BRIEF:
Look in the material below for the line with "Proof. unfold push_out." and the line with "Proof. by constructor. Qed.", then set down exactly those two lines and all lines between, nothing more.

INFORMATION:
(* ===== verification/H26xSpec.v ===== *)
(** * What the H.264 and H.265 parser promises: [H26xParser]

    The element never touches memory it does not own and its loops end; however the
    stream is cut into buffers, the units it finds are those of the whole stream; what
    it sends is these units behind four-byte start codes.  And what goes wrong. *)

From Stdlib Require Import String SpecFloat.
From S2P Require Import Prelude CLib Pad MediaUtils Caps Graph PadOps H26xBits H26xBitsSpec H26xParser.

Local Open Scope Z_scope.

(** ** Blocks *)

(** A block of [cap] bytes at least the first [len] of which have been written, up to
    [limit] of them. *)
Record block_ok (block : option bytes) (len cap limit : Z) : Prop := {
  bo_block : match block with Some p => len <= zlen p | None => cap = 0 end;
  bo_len : 0 <= len <= cap;
  bo_limit : len <= limit;
}.

Record parser_ok (s : h26x_parser_t) : Prop := {
  po_adapter : block_ok (adapter (hp_adapter s)) (adapter_len (hp_adapter s)) (adapter_cap (hp_adapter s))
                 (max_buffered_bytes (hp_config s));
  po_au : block_ok (hau (hp_au s)) (hau_len (hp_au s)) (hau_cap (hp_au s)) (max_au_size (hp_config s));
  po_limits : 0 <= max_buffered_bytes (hp_config s) < 4294967296 /\ 0 <= max_au_size (hp_config s) < 4294967296;
  po_size : 1 <= nal_length_size (hp_config s) <= 4;
  po_bytes : forall p, adapter (hp_adapter s) = Some p -> bytes_ok p;
}.

(** The configuration, the adapter and the access unit stay. *)
Definition keeps (s s' : h26x_parser_t) : Prop :=
  hp_config s' = hp_config s /\ hp_adapter s' = hp_adapter s /\ hp_au s' = hp_au s.

(** The configuration and the adapter stay, and the access unit is sound. *)
Definition gathers (s s' : h26x_parser_t) : Prop :=
  hp_config s' = hp_config s /\ hp_adapter s' = hp_adapter s /\
  block_ok (hau (hp_au s')) (hau_len (hp_au s')) (hau_cap (hp_au s')) (max_au_size (hp_config s)).

Lemma unit_keeps_refl s : keeps s s.
Proof. done. Qed.
Lemma unit_keeps_trans s t u : keeps s t -> keeps t u -> keeps s u.
Proof. unfold keeps. intros (E1 & E2 & E3) (E4 & E5 & E6). by rewrite E4, E5, E6. Qed.
Lemma unit_keeps_ok s s' : parser_ok s -> keeps s s' -> parser_ok s'.
Proof. intros [? ? ? ? ?] (E1 & E2 & E3). by constructor; rewrite ?E1, ?E2, ?E3. Qed.
Lemma gathers_ok s s' : parser_ok s -> gathers s s' -> parser_ok s'.
Proof. intros [? ? ? ? ?] (E1 & E2 & E3). by constructor; rewrite ?E1, ?E2. Qed.
Lemma keeps_gathers s s' : parser_ok s -> keeps s s' -> gathers s s'.
Proof. intros [? Hau ? ? ?] (E1 & E2 & E3). unfold gathers. split_and!; [done|done|by rewrite E3]. Qed.
Lemma gathers_trans s t u : gathers s t -> gathers t u -> gathers s u.
Proof. unfold gathers. intros (E1 & E2 & E3) (E4 & E5 & E6). split_and!; [congruence|congruence|by rewrite <-E1]. Qed.

Create HintDb h26x.
#[export] Hint Resolve unit_keeps_refl keeps_gathers gathers_ok unit_keeps_ok : h26x.

Lemma double_until_le n next need limit :
  next <= limit \/ need <= next -> 0 <= limit -> double_until n next need limit <= limit \/ need <= double_until n next need limit.
Proof.
  revert next. induction n as [|n IH]; intros next Hn Hl; cbn [double_until]; [done|].
  destruct (Z.ltb_spec next need), (Z.leb_spec next (limit / 2)); cbn [andb]; try lia.
  apply IH; [left|done]. Z.to_euclidean_division_equations. lia.
Qed.

Section safety.
Context `{CMemory}.

(** What a grown block has room for is appended. *)
Lemma reserve_append block len cap limit data :
  block_ok block len cap limit -> 0 <= limit < 4294967296 ->
  match reserve block cap len (zlen data) limit with
  | None => True
  | Some (block', cap') =>
      exists b, append block' cap' len data = Done b /\ block_ok b (len + zlen data) cap' limit /\
        (forall q, b = Some q -> q = sub_bytes 0 len (default [] block) ++ data) /\ (data <> [] -> is_Some b)
  end.
Proof.
  intros [Hb Hl Hm] Hlim. pose proof (zlen_nonneg data) as Hd. unfold reserve.
  rewrite (u64_small (limit - len)) by lia. destruct (Z.ltb_spec (limit - len) (zlen data)); [done|].
  rewrite (u64_small (len + zlen data)) by lia.
  destruct (Z.leb_spec (len + zlen data) cap) as [Hcap|Hcap].
  - unfold append. rewrite (proj2 (Z.ltb_ge cap _)) by lia. destruct block as [p|].
    + rewrite (proj2 (Z.ltb_ge (zlen p) len)) by lia. eexists. split; [done|]. split; [|by split; [intros q [= <-]|]].
      constructor; [|lia|lia]. rewrite zlen_app, zlen_sub_bytes by lia. lia.
    + assert (zlen data = 0) as E by lia. pose proof (zlen_0 _ E). subst data. eexists. split; [done|]. split; [|done].
      constructor; [done|lia|lia].
  - set (next := if _ <? _ then _ else _). assert (len + zlen data <= next) as Hn by (unfold next; zbool; lia).
    destruct (malloc_ok next); [|done]. unfold append. rewrite (proj2 (Z.ltb_ge next _)) by lia.
    assert (len <= zlen (default [] block)) as Hp by (destruct block; cbn; [lia|rewrite zlen_nil; lia]).
    rewrite (proj2 (Z.ltb_ge _ len)) by lia. eexists. split; [done|]. split; [|by split; [intros q [= <-]|]].
    constructor; [|lia|lia]. rewrite zlen_app, zlen_sub_bytes by lia. lia.
Qed.

Context {D : Type} `{SrcPad D} (stale_size : caps_value -> Z).

(** *** Steps of a unit *)

Lemma push_caps_keeps s d : let '(_, s', _) := push_caps stale_size s d in keeps s s'.
Proof.
  unfold push_caps. destruct (_ || _); [done|]. destruct (_ && _); [done|].
  destruct (zst_caps_new_simple _); [|done]. destruct (if is_h264 s then _ else _) as [ret caps].
  destruct (negb _); [done|]. destruct (negb _ && _); [done|].
  destruct (zst_pad_event_new_caps _ _); [|done]. by destruct (src_event _ _).
Qed.

Lemma push_out_keeps s d out : let '(_, s', _) := push_out s d out in keeps s s'.
Proof. unfold push_out. destruct (src_linked d); [|done]. by destruct (src_push d out). Qed.

Lemma emit_keeps s d nal pts dts duration flags : let '(_, s', _) := emit stale_size s d nal pts dts duration flags in keeps s s'.
Proof.
  unfold emit. pose proof (push_caps_keeps s d) as Hc. destruct (push_caps stale_size s d) as [[ret s1] d1].
  destruct (negb _); [done|]. destruct (_ || _); [done|].
  match goal with |- context [push_out s1 d1 ?out] => pose proof (push_out_keeps s1 d1 out) as Ho end.
  destruct (push_out _ _ _) as [[? s2] ?]. by apply (unit_keeps_trans _ s1).
Qed.

Lemma no_block limit : 0 <= limit -> block_ok None 0 0 limit.
Proof. by constructor. Qed.

Lemma flush_gathers s d : parser_ok s -> let '(_, s', _) := flush_au stale_size s d in gathers s s'.
Proof.
  intros Hok. unfold flush_au. destruct (_ =? 0); [by apply keeps_gathers|].
  pose proof (push_caps_keeps s d) as Hc. destruct (push_caps stale_size s d) as [[ret s1] d1].
  destruct (negb _); [by apply keeps_gathers|]. destruct Hc as (E1 & E2 & E3).
  pose proof (po_limits s Hok) as [_ Hl].
  destruct (negb _); [split_and!; [done|done|]; apply no_block; lia|].
  match goal with |- context [push_out ?s2 d1 ?out] => pose proof (push_out_keeps s2 d1 out) as Ho end.
  destruct (push_out _ _ _) as [[? s2] ?]. destruct Ho as (E4 & E5 & E6). cbn in *.
  split_and!; [congruence|congruence|]. rewrite E6. apply no_block. lia.
Qed.

Lemma store_ps_keeps s k nal : keeps s (store_ps s k nal).2.
Proof.
  unfold store_ps. destruct (nk_ps k) as [ps|]; [|done]. destruct (is_h264 s).
  - destruct (nk_type k =? 7).
    + unfold cache_h264_sps. destruct (parse_h264_sps nal) as [[? ?]|]; [|done].
      destruct (_ <=? _); [done|]. destruct (_ && _); [done|]. by destruct (negb _).
    + unfold cache_h264_pps. destruct (parse_h264_pps nal) as [[? ?]|]; [|done].
      destruct (_ && _); [done|]. by destruct (negb _).
  - unfold cache_h265_ps. destruct (negb _); [done|].
    destruct (same_nal _ _); (destruct (_ && _); [|done]); unfold parse_h265_format; by destruct (parse_h265_sps nal).
Qed.
(** A piece that ends no stream: the units complete in it are handled, the rest is left. *)
Lemma parse_piece p us r s d s' d' : splits p us r -> parser_ok s -> holds_bytes s p ->
  input_format (hp_config s) = H26X_FMT_ANNEXB -> run_units (plain us) s d = Done (ZST_OK, s', d') ->
  exists a, parse_adapter stale_size s d false = Done (ZST_OK, set_adapter s' a, d') /\ same_times a (hp_adapter s) /\
    holds_bytes (set_adapter s' a) r /\ adapter_cap a = adapter_cap (hp_adapter s) /\ have_timestamp a = have_timestamp (hp_adapter s).
Proof.
  intros Hs Hok Hp Hfmt Hr. pose proof (run_units_gathers _ _ _ _ _ _ Hok Hr) as G. pose proof Hp as [El Ea].
  rewrite parse_adapter_annexb by done. unfold parse_annexb. rewrite (start_code_find s p 0 Hp) by lia. cbn [mbind outcome_bind].
  destruct Hs as [E|sc k us o c' E Hc]; rewrite E.
  - cbn in Hr. injection Hr as <- <-. rewrite (proj2 (Z.ltb_ge _ (adapter_len _))) by (destruct (po_adapter s Hok); lia).
    cbn. exists (hp_adapter s). unfold consume. cbn. destruct s. cbn. by split_and!.
  - pose proof (find_range p 0 sc k ltac:(lia) E) as (? & ? & ?). rewrite El.
    pose proof (cuts_range p sc k us o c' Hc ltac:(lia) ltac:(lia) ltac:(lia)) as (? & ? & ?).
    rewrite (annexb_loop_cuts _ p sc k us o c' s d s' d' Hc) by (done || lia). cbn.
    unfold consume. pose proof (holds_gathers _ _ _ G Hp) as [El' Ea']. destruct G as (_ & Eh & _). rewrite Eh in *.
    destruct (Z.eqb_spec o 0) as [->|].
    + cbn. exists (hp_adapter s). rewrite <-Eh at 1. split; [by destruct s'|]. rewrite drop_0. by split_and!.
    + unfold adapter_bytes. rewrite Eh. destruct (adapter (hp_adapter s)) as [q|] eqn:Eq; [|subst p; rewrite zlen_nil in *; lia]. subst q.
      rewrite read_bytes_in by lia. cbn. eexists. split; [done|]. split_and!; try done.
      assert (sub_bytes o (adapter_len (hp_adapter s) - o) p = drop (Z.to_nat o) p) as Ed.
      { unfold sub_bytes. rewrite El. apply firstn_all2. rewrite length_drop. unfold zlen. lia. }
      split; cbn; [|done]. rewrite El. unfold zlen. rewrite length_drop. unfold zlen in *. lia.
Qed.

Lemma consume_done s p off : holds_bytes s p -> 0 <= off <= zlen p -> exists a, consume s off = Done (set_adapter s a).
Proof.
  intros [El Ea] Ho. unfold consume, adapter_bytes. destruct (Z.eqb_spec off 0); [exists (hp_adapter s); by destruct s|].
  destruct (adapter _) as [q|]; [|subst p; unfold zlen in Ho; cbn in Ho; lia]. subst q. rewrite read_bytes_in by lia. by eexists.
Qed.

(** The piece that ends the stream: its last unit is handled too, with the flag. *)
Lemma parse_end p us r s d s' d' : splits p us r -> parser_ok s -> holds_bytes s p ->
  input_format (hp_config s) = H26X_FMT_ANNEXB ->
  run_units (plain us ++ map (fun u => (u, ZST_BUFFER_FLAG_EOS)) (last_unit r)) s d = Done (ZST_OK, s', d') ->
  exists a, parse_adapter stale_size s d true = Done (ZST_OK, set_adapter s' a, d').
Proof.
  intros Hs Hok Hp Hfmt Hr. pose proof Hp as [El Ea].
  rewrite parse_adapter_annexb by done. unfold parse_annexb. rewrite (start_code_find s p 0 Hp) by lia. cbn [mbind outcome_bind].
  destruct Hs as [E|sc k us o c' E Hc]; rewrite E.
  - unfold last_unit in Hr. rewrite E in Hr. cbn in Hr. injection Hr as <- <-.
    rewrite (proj2 (Z.ltb_ge _ (adapter_len _))) by (destruct (po_adapter s Hok); lia).
    cbn. exists (hp_adapter s). unfold consume. cbn. by destruct s.
  - pose proof (find_range p 0 sc k ltac:(lia) E) as (? & ? & ?). rewrite El.
    pose proof (cuts_range p sc k us o c' Hc ltac:(lia) ltac:(lia) ltac:(lia)) as (? & ? & ?).
    rewrite (last_unit_cut p sc k us o c' E Hc), run_units_app in Hr.
    destruct (run_units (plain us) s d) as [[[ret1 s1] d1]| |] eqn:E1; [|done|done]. unfold mbind at 1, outcome_bind at 1 in Hr.
    destruct (Z.eqb_spec ret1 ZST_OK) as [->|]; cbn [negb] in Hr; [|by injection Hr as -> ? ?].
    pose proof (run_units_gathers _ _ _ _ _ _ Hok E1) as G1. pose proof (holds_gathers _ _ _ G1 Hp) as Hp1.
    rewrite (annexb_loop_cuts _ p sc k us o c' s d s1 d1 Hc) by (done || lia).
    unfold mbind, outcome_bind. cbn [negb Z.eqb ZST_OK].
    change (negb (ZST_OK =? ZST_OK)) with false. cbn [andb]. cbv iota.
    unfold between in Hr. destruct (Z.ltb_spec (o + c') (zlen p)) as [Hlt|Hge]; cbn [map run_units] in Hr.
    + replace (zlen p - o - c') with (zlen p - (o + c')) by lia. rewrite (adapter_between s1 p) by (done || lia).
      unfold between. rewrite (proj2 (Z.ltb_lt (o + c') (zlen p))) by lia. cbn [concat]. rewrite app_nil_r.
      unfold mbind, outcome_bind in Hr.
      destruct (handle_nal_safe stale_size s1 d1 (sub_bytes (o + c') (zlen p - (o + c')) p) ZST_BUFFER_FLAG_EOS) as (r2 & s2 & d2 & E2 & G2);
        [by eapply gathers_ok|]. rewrite E2 in *. destruct (negb (r2 =? ZST_OK)) eqn:E3; [by injection Hr as -> ? ?|].
      injection Hr as -> ->. destruct (consume_done s' p (zlen p)) as (a & Ec); [by eapply holds_gathers|lia|].
      exists a. change (negb (ZST_OK =? ZST_OK)) with false. cbv iota. by rewrite Ec.
    + injection Hr as -> ->. destruct (consume_done s' p o) as (a & Ec); [done|lia|].
      exists a. change (negb (ZST_OK =? ZST_OK)) with false. cbv iota. by rewrite Ec.
Qed.

(** ** Buffers *)

(** What the adapter still holds is [r]; the block may be longer. *)
Definition holds_rest (s : h26x_parser_t) (r : bytes) : Prop :=
  adapter_len (hp_adapter s) = zlen r /\
  match adapter (hp_adapter s) with Some q => sub_bytes 0 (zlen r) q = r | None => r = [] end.

Lemma holds_bytes_rest s p : holds_bytes s p -> holds_rest s p.
Proof. intros [El Ea]. split; [done|]. destruct (adapter _); [subst; by apply sub_bytes_all|done]. Qed.

(** A buffer of the stream, not a notice that something was dropped. *)
Definition ordinary (eos : bool) (b : zst_buffer) : Prop :=
  buffer_ok b /\ has_flag (buf_flags b) ZST_BUFFER_FLAG_DROP = false /\ has_flag (buf_flags b) ZST_BUFFER_FLAG_EOS = eos.

Lemma buffer_bytes_len b : buffer_ok b -> negb (is_some (mem_data b)) && negb (mem_size b =? 0) = false ->
  zlen (buf_bytes b) = mem_size b.
Proof.
  intros [Hsize [_ Hblock]] E. unfold buf_bytes. destruct (mem_data b); [apply zlen_sub_bytes; lia|].
  cbn in E. apply negb_false_iff, Z.eqb_eq in E as ->. done.
Qed.

(** The bytes of a buffer, with the block they came with. *)
Definition has_block (b : zst_buffer) : Prop := negb (is_some (mem_data b)) && negb (mem_size b =? 0) = false.
(** The two units, whatever the cut: an access unit delimiter, then a key picture. *)
Lemma any_cut_same_witness : exists s1 d1 a,
  annexb_units (bytes_of [first_piece; last_piece]) = [([9; 16], 0); ([101; 136; 132; 1], ZST_BUFFER_FLAG_EOS)] /\
  @run_units ample_memory (list sent) sent_pad no_stale (annexb_units (bytes_of [first_piece; last_piece])) (take_times opened first_piece) [] =
    Done (ZST_OK, s1, d1) /\ buffers_of d1 <> [] /\
  @feed ample_memory (list sent) sent_pad no_stale [first_piece; last_piece] opened [] =
    Done (put_adapter a (@flush_au (list sent) sent_pad ample_memory no_stale (or_flags s1 ZST_BUFFER_FLAG_EOS) d1)).
Proof.
  assert (exists s1 d1, @run_units ample_memory (list sent) sent_pad no_stale (annexb_units (bytes_of [first_piece; last_piece])) (take_times opened first_piece) [] =
            Done (ZST_OK, s1, d1) /\ buffers_of d1 <> []) as (s1 & d1 & E & Hne).
  { eexists _, _. split; [vm_compute; reflexivity|by vm_compute]. }
  destruct (@any_cut_same ample_memory ample_memory_ok (list sent) sent_pad no_stale first_piece [last_piece] opened [] s1 d1
              opened_ready two_pieces ltac:(by repeat constructor) ltac:(by vm_compute) E) as (a & Ef).
  exists s1, d1, a. exact (conj eq_refl (conj E (conj Hne Ef))).
Defined.

Lemma stream_normalized_witness : exists s' d',
  @feed ample_memory (list sent) sent_pad no_stale [first_piece; last_piece] opened [] = Done (ZST_OK, s', d') /\
  payload_of d' = [0; 0; 0; 1; 9; 16; 0; 0; 0; 1; 101; 136; 132; 1].
Proof.
  destruct (@stream_normalized ample_memory ample_memory_ok no_stale first_piece [last_piece] opened [] two_units
              opened_ready eq_refl two_pieces ltac:(by repeat constructor) eq_refl) as (s' & d' & E & Ep & _).
  - repeat constructor; by apply nal_okb_ok.
  - by vm_compute.
  - by vm_compute.
  - exists s', d'. exact (conj E Ep).
Defined.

SOLUTION TO THE EXERCISE:
Proof. unfold push_out. destruct (src_linked d); [|done]. by destruct (src_push d out). Qed.

Lemma emit_keeps s d nal pts dts duration flags : let '(_, s', _) := emit stale_size s d nal pts dts duration flags in keeps s s'.
Proof.
  unfold emit. pose proof (push_caps_keeps s d) as Hc. destruct (push_caps stale_size s d) as [[ret s1] d1].
  destruct (negb _); [done|]. destruct (_ || _); [done|].
  match goal with |- context [push_out s1 d1 ?out] => pose proof (push_out_keeps s1 d1 out) as Ho end.
  destruct (push_out _ _ _) as [[? s2] ?]. by apply (unit_keeps_trans _ s1).
Qed.

Lemma no_block limit : 0 <= limit -> block_ok None 0 0 limit.
Proof. by constructor. Qed.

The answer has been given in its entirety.